Exercise aim:
Repeat the records below word for word, but start at the line that contains "Lemma moves_on_disconnect w", stop after the last line, and include nothing else.

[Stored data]
<<<<

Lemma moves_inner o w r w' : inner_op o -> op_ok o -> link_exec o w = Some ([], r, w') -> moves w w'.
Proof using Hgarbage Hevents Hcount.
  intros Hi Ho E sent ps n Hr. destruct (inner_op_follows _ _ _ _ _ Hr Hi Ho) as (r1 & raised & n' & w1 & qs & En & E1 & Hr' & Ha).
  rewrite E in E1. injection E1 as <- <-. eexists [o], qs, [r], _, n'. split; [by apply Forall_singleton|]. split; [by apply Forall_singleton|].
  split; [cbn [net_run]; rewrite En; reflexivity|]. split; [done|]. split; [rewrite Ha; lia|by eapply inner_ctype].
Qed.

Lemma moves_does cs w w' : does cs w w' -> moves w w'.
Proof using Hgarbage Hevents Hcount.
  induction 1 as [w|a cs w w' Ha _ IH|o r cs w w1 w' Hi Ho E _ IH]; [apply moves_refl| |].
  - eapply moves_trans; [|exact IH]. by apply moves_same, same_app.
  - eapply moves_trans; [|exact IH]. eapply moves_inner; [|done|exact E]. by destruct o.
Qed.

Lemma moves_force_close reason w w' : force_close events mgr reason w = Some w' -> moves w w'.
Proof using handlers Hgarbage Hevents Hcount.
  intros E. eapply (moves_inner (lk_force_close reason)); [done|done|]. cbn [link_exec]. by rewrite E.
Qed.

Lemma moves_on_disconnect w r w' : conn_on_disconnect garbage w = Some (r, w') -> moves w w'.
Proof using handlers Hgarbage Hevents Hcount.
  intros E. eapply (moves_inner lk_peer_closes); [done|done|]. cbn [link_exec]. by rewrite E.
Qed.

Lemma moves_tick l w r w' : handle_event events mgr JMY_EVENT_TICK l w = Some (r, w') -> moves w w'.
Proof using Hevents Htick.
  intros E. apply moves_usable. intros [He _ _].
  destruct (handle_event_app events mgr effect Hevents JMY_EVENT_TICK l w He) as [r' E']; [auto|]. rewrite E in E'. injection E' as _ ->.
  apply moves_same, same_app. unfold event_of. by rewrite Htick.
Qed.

>>>>

Response area:
Lemma moves_on_disconnect w r w' : conn_on_disconnect garbage w = Some (r, w') -> moves w w'.
Proof using handlers Hgarbage Hevents Hcount.
  intros E. eapply (moves_inner lk_peer_closes); [done|done|]. cbn [link_exec]. by rewrite E.
Qed.

Lemma moves_tick l w r w' : handle_event events mgr JMY_EVENT_TICK l w = Some (r, w') -> moves w w'.
Proof using Hevents Htick.
  intros E. apply moves_usable. intros [He _ _].
  destruct (handle_event_app events mgr effect Hevents JMY_EVENT_TICK l w He) as [r' E']; [auto|]. rewrite E in E'. injection E' as _ ->.
  apply moves_same, same_app. unfold event_of. by rewrite Htick.
Qed.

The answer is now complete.